Collected data:
Lemma quiet_reachable : rtc block_step (block_start 3 4 1 1) quiet.
Proof.
  etrans; [exact timed_out_reachable|].
  eapply rtc_l; [apply (bs_complete _ demo_operation [] demo_wake BlockedOperationWinner.Timeout unit (λ _, tt)
    (demo_tasks accepting) (demo_ledger 1 None) tt); [done|done|vm_compute; reflexivity]|].
  eapply rtc_l; [apply bs_gate, (gc_quiesce _ demo_process (bw_tasks quiet) demo_proof); vm_compute; reflexivity|].
  apply rtc_refl.
Qed.

Definition demo_drained : BlockedOperationsDrained :=
  {| drained_domain := 4; drained_process := demo_process; task_domain := Some 3; task_generation := Some 1 |}.

Lemma drained_process_stays_drained_witness :
  validate_drained_after_quiesce (bw_ledger quiet) demo_proof demo_drained (bw_tasks quiet) = Ret (bw_tasks quiet) tt.
Proof.
  destruct (drained_process_stays_drained 3 4 1 1 quiet quiet demo_proof (bw_tasks quiet) demo_drained) as (_ & _ & Hv).
  - done.
  - exact quiet_reachable.
  - reflexivity.
  - apply rtc_refl.
  - exact Hv.
Defined.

**Problem description**
The answer is the full set of records above, repeated exactly.

**Task answer**
Lemma quiet_reachable : rtc block_step (block_start 3 4 1 1) quiet.
Proof.
  etrans; [exact timed_out_reachable|].
  eapply rtc_l; [apply (bs_complete _ demo_operation [] demo_wake BlockedOperationWinner.Timeout unit (λ _, tt)
    (demo_tasks accepting) (demo_ledger 1 None) tt); [done|done|vm_compute; reflexivity]|].
  eapply rtc_l; [apply bs_gate, (gc_quiesce _ demo_process (bw_tasks quiet) demo_proof); vm_compute; reflexivity|].
  apply rtc_refl.
Qed.

Definition demo_drained : BlockedOperationsDrained :=
  {| drained_domain := 4; drained_process := demo_process; task_domain := Some 3; task_generation := Some 1 |}.

Lemma drained_process_stays_drained_witness :
  validate_drained_after_quiesce (bw_ledger quiet) demo_proof demo_drained (bw_tasks quiet) = Ret (bw_tasks quiet) tt.
Proof.
  destruct (drained_process_stays_drained 3 4 1 1 quiet quiet demo_proof (bw_tasks quiet) demo_drained) as (_ & _ & Hv).
  - done.
  - exact quiet_reachable.
  - reflexivity.
  - apply rtc_refl.
  - exact Hv.
Defined.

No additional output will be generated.